BUDDHA IN REVERSE
What if Siddhartha had been a coward
And instead of sitting under the tree
When he set out of his palace
Utterly shocked by misery
Poverty, disease and old age,
had picked up his robes
or his loincloth
And run away back to his leafy courtyard
to sip mint tea while watching the birds?
Then we would have had fewer temples
Cool Buddha statues in the shade of Bodhi leaves
And more prickly crucifixes above our beds
Those bleeding tender feet crushed like doves
As useful reminders
that life is suffering.
But think, if Jesus himself had
At the last moment, gathered his robes
Or his loincloth for speed,
And run away like the gingerbread man?
I was surfing the web the other day, looking for visions of France my memory had idealized: glorious Provence, fields of thyme or lavender, shady café terraces. And there appeared, oops, pictures of low-income housing developments, rabbit hutches for human beings, cheap white walls hiding misery, stench and violence. Needless to say it burst my bubble. I just wanted to erase this from my screen and my mind.

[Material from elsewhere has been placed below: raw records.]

Lemma load_range n l off v :
  0 ≤ n → bytes_ok l → le_val <$> slice l off n = Some v → 0 ≤ v < 256 ^ n.
Proof.
  intros Hn Hl (bs & Hs & ->)%fmap_Some.
  pose proof (le_val_range bs (slice_ok _ _ _ _ Hl Hs)) as Hr.
  by rewrite (slice_length _ _ _ _ Hs) in Hr.
Qed.
Lemma load8_range l off v : bytes_ok l → load8 l off = Some v → in_u8 v.
Proof. intros Hl Hv. by apply (load_range 1 l off) in Hv; [|lia|]. Qed.
Lemma load16_range l off v : bytes_ok l → load16 l off = Some v → in_u16 v.
Proof. intros Hl Hv. by apply (load_range 2 l off) in Hv; [|lia|]. Qed.
Lemma load32_range l off v : bytes_ok l → load32 l off = Some v → in_u32 v.
Proof. intros Hl Hv. by apply (load_range 4 l off) in Hv; [|lia|]. Qed.

Lemma load8_is_Some l off : 0 ≤ off → off + 1 ≤ length l → is_Some (load8 l off).
Proof. intros. apply fmap_is_Some, slice_is_Some; lia. Qed.
Lemma load16_is_Some l off : 0 ≤ off → off + 2 ≤ length l → is_Some (load16 l off).
Proof. intros. apply fmap_is_Some, slice_is_Some; lia. Qed.
Lemma load32_is_Some l off : 0 ≤ off → off + 4 ≤ length l → is_Some (load32 l off).
Proof. intros. apply fmap_is_Some, slice_is_Some; lia. Qed.

(** The function a program applies. *)
Ltac head_of m := lazymatch m with ?f _ => head_of f | _ => m end.
(** The field of a number, through the descriptor's own ranges. *)
Ltac scalar :=
  match goal with
  | |- conforms_field ?m (?n, ?v) =>
      let i := eval vm_compute in (default 0%nat (range_lookup (m_ranges m) n)) in
      eapply conforms_scalar; [apply (list_elem_of_lookup_2 _ i); reflexivity|reflexivity
        |cbn; first [apply u64_in|done|vm_compute; auto]|discriminate]
  end.
Ltac message lem :=
  match goal with
  | |- conforms_field ?m (?n, _) =>
      let i := eval vm_compute in (default 0%nat (range_lookup (m_ranges m) n)) in
      eapply conforms_message; [apply (list_elem_of_lookup_2 _ i); reflexivity|reflexivity|reflexivity|reflexivity|];
      match goal with |- conforms _ (_ ?c) => exact (lem c) end
  end.
Ltac conform :=
  apply conforms_fields;
  [ repeat (apply Forall_cons_2; [scalar|]); apply Forall_nil_2
  | repeat (apply Forall_cons_2; [cbn; first [discriminate|intros _; set_solver]|]); apply Forall_nil_2
  | apply (bool_decide_unpack _); vm_compute; exact I ].

Lemma calling_conforms c : conforms (calling_descriptor c) (calling_fields c).
Proof.
  destruct c as [d t p|a| |l f r|b f a| | | | | | | |n]; try (destruct a); try (destruct r);
    cbn [calling_descriptor calling_fields app f_int f_bytes f_opt_bytes]; conform.
Qed.

Lemma returning_conforms c : conforms (returning_descriptor c) (returning_fields c).
Proof.
  destruct c as [r|r|r|r b a|r|r|r|r a|r a|r|r|r|s n]; try (destruct r as [v [e|]]); try (destruct b); try (destruct a);
    try (destruct n);
    cbn [returning_descriptor returning_fields ret_fields ret errno_ app f_int f_bytes f_opt_bytes f_opt_int]; conform.
Qed.

Lemma by_name_perm m : table_ok m = true → m_by_name m ≡ₚ seq 0 (m_n_fields m).
Proof.
  unfold table_ok. rewrite !andb_true_iff, !bool_decide_eq_true.
  intros [[[[[[Hf Hl] Hnd] _] _] Hs] _]. apply submseteq_length_Permutation.
  - apply NoDup_submseteq; [done|]. intros i Hi. apply elem_of_seq. split; [lia|].
    assert (∀ l, names_sorted l = true → Forall is_Some l) as Hsome.
    { clear. induction l as [|[a|] l IH]; intros Hs; [constructor| |by destruct l].
      constructor; [done|]. apply IH. destruct l as [|[b|] l]; [done| |done].
      cbn in Hs. by apply andb_true_iff in Hs as [_ Hs]. }
    apply Hsome in Hs. rewrite Forall_forall in Hs.
    destruct (Hs (f_name <$> m_fields m !! i)) as [n Hn].
    { apply list_elem_of_fmap. eauto. }
    apply fmap_Some in Hn as (f & Hi' & _). apply lookup_lt_Some in Hi'. lia.
  - rewrite length_seq. lia.
Qed.

Lemma request_conforms r : conforms request__descriptor (request_fields r).
Proof.
  unfold request_fields. destruct (calling r) as [c|]; cbn [app f_int f_bytes]; [|conform].
  apply conforms_fields.
  - apply Forall_cons_2; [|apply Forall_cons_2; [scalar|apply Forall_nil_2]].
    destruct c; message calling_conforms.
  - repeat (apply Forall_cons_2; [cbn; first [discriminate|intros _; set_solver]|]); apply Forall_nil_2.
  - destruct c; apply (bool_decide_unpack _); vm_compute; exact I.
Qed.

My biggest fears are poverty, misery, ugliness. People crowded in hutches who end up killing each other. What could I do to help? What would I do if I won billions? build schools, day nurseries, less miserable lodgings? I would like a dictatorship of beauty. Wisdom and self-control at birth. From the start. Would it help to give young people dignity, possibilities, dreams? And what about mental illnesses? And what about human nature? I cannot prevent despair and violence in human nature. Just myself.